That means parents must use their best judgment when deciding whether or not, and how much a young child should play with a video game system like the Wii. The key is moderation, Kutner says. His research shows the real problem is not the games themselves but rather when children watch TV or play video games “because of a poverty of options, when it’s used as an electronic baby sitter.”
Daniel Anderson, a professor of psychology at the University of Mass-achusetts at Amherst, says it is an issue of both quantity and quality. Not only do parents have to limit how much time a child spends with a video game but also prevent the playing of even mildly violent games such as sword fighting or boxing. “The main lesson is that content really matters,” Anderson says. “If you teach children violent lessons, they will take those violent lessons to the playground.”
Parents favor the Wii more than other video game consoles because it encourages more movement and activity, especially with the new Wii Fit coming out. Parent Jason Parkes, 38, sees video games as the root of all modern-day, child-rearing problems, from hyperactivity and obesity to attention deficit disorders and addictive behavior. “Wii is obviously the best baby sitter ever invented,” he said with sarcasm.

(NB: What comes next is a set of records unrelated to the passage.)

Lemma every_table_buffer_queue P levels level i g levels' :
  every_table P levels → update_buffer_queue levels level i g = Ret levels' →
  every_table P levels'.
Proof.
  intros Hall E. apply (update_at_Forall _ _ _ _ _ E Hall). intros lv lv' Hlv Elv.
  by apply bind_Ret_inv in Elv as (qs & _ & [= <-]).
Qed.

End all_tables.

(** ** A worker without work *)

(** The table has no batch to work on, waits for nothing and holds no batch:
    its pointer is null or was never assigned, and batches have positive
    addresses. *)
Definition idle (t : SSTableInfo) : Prop :=
  WaitQueue.front (req_batch_wq t) = 0 ∧ waiting_on_io t = false ∧ cur_req_batch t ≤ 0.

(** Batches have positive addresses. *)
Definition addresses_positive (h : gmap Z RequestBatch) : Prop := ∀ p, p ∈ dom h → 0 < p.

Lemma addresses_positive_subseteq h h' :
  dom h' ⊆ dom h → addresses_positive h → addresses_positive h'.
Proof. intros Hsub Hh p Hp. by apply Hh, Hsub. Qed.

Lemma no_batch_at h p b : addresses_positive h → p ≤ 0 → deref_batch h p ≠ Ret b.
Proof.
  intros Hh Hp. unfold deref_batch. destruct (p =? 0); [done|].
  destruct (h !! p) as [b'|] eqn:E; [|done]. apply elem_of_dom_2, Hh in E. lia.
Qed.
(* ===== verification/Routines.v ===== *)
(** * The thread functions as a whole

    Set-up and loop of [LSMTree::start_ringdb] (the main thread),
    [LSMTree::sstable_worker_thread] and [LSMTree::network_thread_routine]
    ([lsm_tree.hpp]) put together, and the server they make up from
    [LSMTree::initialize] on. *)

From S2P Require Import Prelude Config Requests SparseIndex MemTable Guards BufferQueue.
From S2P Require Import CacheHelper WaitQueue Filter RequestBatch LevelInfo Init Distribute.
From S2P Require Import Server Descent Worker WorkerInit Network StartUp Threads.

Section routines.
Context {cfg : Config} {F : Type} `{FilterLike F}.
Context (setup : io_uring_params → option Z).
Context (junk : ConnectionRequest) (memory : Z → Content) (sq_entries : Z).

(** ** The main thread *)

(** The state of [start_ringdb] when it enters its loop; the batches it
    allocates are at [next] and the address after it. *)
Definition enter_main_loop (t : Tree F) (mem : bytes) (heap : gmap Z RequestBatch) (next : Z)
    : Server (F := F) :=
  MkServer mem (tr_memtables t) new_SparseIndex
    (MkTreeState (tr_level_infos t)
       (<[next + 1 := new_RequestBatch COMPACTION (memory (next + 1))]>
          (<[next := new_RequestBatch READ (memory next)]> heap)) (next + 2))
    next (next + 1) (tr_is_practically_full t) [].
Lemma In_get_Some k v d :
  NoDup (ODict.keys d) -> In (k, v) d -> ODict.get k d = Some v.
Proof.
  induction d as [|[k' v'] d IH]; simpl; [intros _ []|].
  intros [Hk Hd]%NoDup_cons [[= -> ->]|Hin].
  - rewrite String.eqb_refl. reflexivity.
  - destruct (String.eqb_spec k' k) as [->|Hne]; [|apply IH; assumption].
    exfalso. apply Hk. apply list_elem_of_In, in_map_iff. exists (k, v). auto.
Qed.

Lemma get_set_eq k v d : ODict.get k (ODict.set k v d) = Some v.
Proof.
  induction d as [|[k' v'] d IH]; simpl.
  - rewrite String.eqb_refl. reflexivity.
  - destruct (String.eqb_spec k' k) as [->|Hne]; simpl.
    + rewrite String.eqb_refl. reflexivity.
    + destruct (String.eqb_spec k' k); [contradiction|exact IH].
Qed.

Lemma get_set_ne k k' v d :
  k <> k' -> ODict.get k' (ODict.set k v d) = ODict.get k' d.
Proof.
  intros Hne. induction d as [|[k0 v0] d IH]; simpl.
  - destruct (String.eqb_spec k k'); [contradiction|reflexivity].
  - destruct (String.eqb_spec k0 k) as [->|Hk0]; simpl.
    + destruct (String.eqb_spec k k'); [contradiction|reflexivity].
    + rewrite IH. reflexivity.
Qed.

Lemma keys_set_In k k' v d :
  In k' (ODict.keys (ODict.set k v d)) -> k' = k \/ In k' (ODict.keys d).
Proof.
  induction d as [|[k0 v0] d IH]; simpl.
  - intros [<-|[]]. left. reflexivity.
  - destruct (String.eqb_spec k0 k) as [->|Hk0]; simpl.
    + tauto.
    + intros [<-|H]; [tauto|]. destruct (IH H); tauto.
Qed.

But Anderson, the University of Massachusetts professor, says playing electronic games, even at a young age, does have some benefits. “They are learning to interact with machines in interesting ways and interacting with machines is really the future of what they are going to be doing,” he says. The key is not to start them off too young because the research has found that electronic media, from “Baby Einstein” videos to computer games, do little for children under the age of 2, Anderson says. “You could at best argue that it is a waste of time,” he says.